__Work required__: The records follow. Filter them to the lines that hold "Return".

__Records for the task__:
(** *** More memory, same output *)

Lemma load_bytes_mono (m m' : memory) (p n : N) (bs : list byte) :
  m ⊆ m' → load_bytes m p n = Some bs → load_bytes m' p n = Some bs.
Proof.
  intros Hsub. unfold load_bytes. rewrite !mapM_Some.
  intros H. eapply Forall2_impl; [exact H|].
  intros i b Hb. simpl in *. exact (lookup_weaken _ _ _ _ Hb Hsub).
Qed.

Lemma load_word_mono (m m' : memory) (a x : N) :
  m ⊆ m' → load_word m a = Some x → load_word m' a = Some x.
Proof.
  intros Hsub. unfold load_word.
  intros (bs & Hbs & ->)%fmap_Some.
  by rewrite (load_bytes_mono _ _ _ _ _ Hsub Hbs).
Qed.

Lemma CharSlice_load_mono (m m' : memory) (a : N) (s : CharSlice.t) :
  m ⊆ m' → CharSlice.load m a = Some s → CharSlice.load m' a = Some s.
Proof.
  intros Hsub. unfold CharSlice.load.
  destruct (load_word m a) as [d|] eqn:Hd; [|done]. simpl.
  destruct (load_word m (ptr_add a 8)) as [l|] eqn:Hl; [|done]. simpl.
  intros [= <-].
  by rewrite (load_word_mono _ _ _ _ Hsub Hd),
             (load_word_mono _ _ _ _ Hsub Hl).
Qed.

Lemma getitem_mono (m m' : memory) (v : LogFieldVec.t) (i : N)
    (f : LogField.t) :
  m ⊆ m' →
  LogFieldVec.getitem m v i = Some f → LogFieldVec.getitem m' v i = Some f.
Proof.
  intros Hsub. unfold LogFieldVec.getitem, LogField.load.
  set (a := ptr_add (LogFieldVec.ptr v) (i * LogField.sizeof)).
  destruct (CharSlice.load m a) as [k|] eqn:Hk; simpl; [|done].
  destruct (CharSlice.load m (ptr_add a CharSlice.sizeof)) as [x|] eqn:Hx;
    simpl; [|done].
  intros [= <-].
  by rewrite (CharSlice_load_mono _ _ _ _ Hsub Hk),
             (CharSlice_load_mono _ _ _ _ Hsub Hx).
Qed.

Lemma to_str_mono (m m' : memory) (self : CharSlice.t) (s : pystr) :
  m ⊆ m' →
  CharSlice.to_str m self = Return s → CharSlice.to_str m' self = Return s.
Proof.
  intros Hsub. unfold CharSlice.to_str. destruct (_ || _); [done|].
  destruct (load_bytes m _ _) as [bs|] eqn:Hbs; [|done].
  by rewrite (load_bytes_mono _ _ _ _ _ Hsub Hbs).
Qed.
(** [static bool isValidPermutation(const std::vector<int> & sigma) throw()] *)
Definition isValidPermutation (sigma : list Z) : bool :=
  isValidPermutation_loop sigma (seq 0 (length sigma)) (replicate (length sigma) false).

Section Permute.

Context {T : Type}.

(** [T()], the value [std::vector<T>::resize] fills new cells with. *)
Variable value_init : T.

(** [out.resize(n)] *)
Definition vector_resize (out : list T) (n : nat) : list T :=
  take n out ++ replicate (n - length out) value_init.

(** [static void permute(const std::vector<int> & permutation,
    const std::vector<T> & in, std::vector<T> & out) throw (AssertionException)]:
    how the call ends and the vector [out] afterwards.  [same_object] tells
    whether [in] and [out] are one vector ([&in == &out]). *)
Definition permute (permutation : list Z) (in_ out : list T) (same_object : bool)
    : Outcome unit * list T :=
  if negb (bool_decide (length permutation = length in_)) then
    (Throw (mkAssertionException "The permutation has invalid length."), out)
  else if same_object then
    (Throw (mkAssertionException
              "The input vector must not be the same as the output vector."), out)
  else if negb (isValidPermutation permutation) then
    (Throw (mkAssertionException
              "The given vector does not encode a valid permutation."), out)
  else
    (Return tt,
     foldl (fun out i =>
              store out (cell 0%Z permutation (Z.of_nat i))
                        (cell value_init in_ (Z.of_nat i)))
           (vector_resize out (length in_))
           (seq 0 (length permutation))).

End Permute.

(** The permutation [i -> tau(sigma(i))], as a list of images. *)
Definition compose (tau sigma : list Z) : list Z :=
  (fun s => cell 0%Z tau s) <$> sigma.

(** [sigma] is in [S_N], [N] its length: every image lies in [[N]] and no
    image has two points in the domain. *)
Definition in_S_N (sigma : list Z) : Prop :=
  Forall (fun s => 0 <= s < Z.of_nat (length sigma))%Z sigma /\ NoDup sigma.

End UtilPermutation.

Section HistogramCopy.

Variable uninit_int : nat -> Z.
Variable uninit_float : nat -> float.

(** [EfficientEntropyHistogram(const EfficientEntropyHistogram & other)]:
    the run of the constructor body on the object the delegated default
    constructor made. *)
Definition copy_construct (other : EfficientEntropyHistogram) : Run unit :=
  (resize uninit_int uninit_float (bins other) ;;
   b ← gets bins;
   for_ (seq 0 (Z.to_nat b)) (fun i =>
     histogram_store (Z.of_nat i) (cell 0%Z (histogram other) (Z.of_nat i)) ;;
     entropies_store (Z.of_nat i) (cell (float_of_int 0) (entropies other) (Z.of_nat i))) ;;
   modify (set_totalEntropy (totalEntropy other)) ;;
   modify (set_mass (mass other))) default_histogram.
(** ** The reflected tables

    Only the columns [model.py] names are kept.  [mu] and [score] are
    numeric columns; the queries only compare, order and maximise them, so
    they are integers here. *)

Module Bot.
Record t := mk {
  user_id : Z;
  id : Z;
  mu : Z;
  score : Z;
  games_played : Z;
  version_number : Z;
  language : option string;
}.
End Bot.

Module User.
Record t := mk {
  id : Z;
  username : string;
  player_level : string;
  organization_id : option Z;
  country_code : option string;
  country_subdivision_code : option string;
  email : option string;
}.
End User.

Module Organization.
Record t := mk {
  id : Z;
  organization_name : string;
}.
End Organization.

Module HackathonParticipant.
Record t := mk {
  hackathon_id : Z;
  user_id : Z;
}.
End HackathonParticipant.

Record database := Database {
  bots : list Bot.t;
  users : list User.t;
  organizations : list Organization.t;
  hackathon_participants : list HackathonParticipant.t;
}.

(** ** SQL building blocks *)

(** The user variables of one connection; an unset variable reads NULL. *)
Abbreviation session := (gmap string Z).

(** [@v := e]: assigning NULL unsets the variable. *)
Definition assign (v : string) (e : option Z) (σ : session) : session :=
  match e with
  | Some z => <[v := z]> σ
  | None => delete v σ
  end.

(** A select with an alias, as the caller will execute it. *)
Record selectable (A : Type) := Alias {
  alias_name : string;
  execute : database → session → list A * session;
}.
Arguments Alias {A} _ _.
Arguments alias_name {A} _.
Arguments execute {A} _ _ _.

(** [(SELECT @v:=0) AS rn]: a one-row derived table whose evaluation resets
    the counter.  Cross-joining it leaves the other rows as they are. *)
Definition rn (v : string) (σ : session) : session := assign v (Some 0) σ.

(** [ORDER BY score DESC]. *)
Definition score_desc {A} (score : A → Z) : relation A :=
  λ a b, score b ≤ score a.

Global Instance score_desc_dec {A} (score : A → Z) :
  RelDecision (score_desc score).
Proof. intros a b. unfold score_desc. apply _. Defined.
(** * wallabag-sync: the sync engine and the CSV importer of [wallabag-sync.py]

    A shallow embedding of class [Wallabagsync].  Python strings are
    sequences of Unicode code points, epoch times are rationals, the
    HTTP server, the clock and the file system are an explicit [world],
    and the methods are computations in a state-and-exception monad over
    the object's fields, the files it writes and the log. *)

From Stdlib Require Import String Ascii.
From Stdlib Require Import List NArith ZArith QArith Qround Bool Arith Lia Lqa
  Permutation.
Import ListNotations.

Local Open Scope list_scope.

(** ** Python strings *)

Module PyStr.

(** A [str] is a list of code points; [len] is [length], [s[:n]] is [firstn n s]. *)
Definition codepoint := N.
Definition pystr := list codepoint.

(** ASCII literal of the source. *)
Definition lit (s : string) : pystr :=
  map N_of_ascii (list_ascii_of_string s).
Arguments lit s%_string.

(** [str.isspace] for one code point: the code points [str.strip()] removes. *)
Definition is_space (c : codepoint) : bool :=
  ((9 <=? c) && (c <=? 13) || (28 <=? c) && (c <=? 32)
   || (c =? 133) || (c =? 160) || (c =? 5760)
   || (8192 <=? c) && (c <=? 8202)
   || (c =? 8232) || (c =? 8233) || (c =? 8239) || (c =? 8287)
   || (c =? 12288))%N.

__Task solution__:
  CharSlice.to_str m self = Return s → CharSlice.to_str m' self = Return s.
    (Return tt,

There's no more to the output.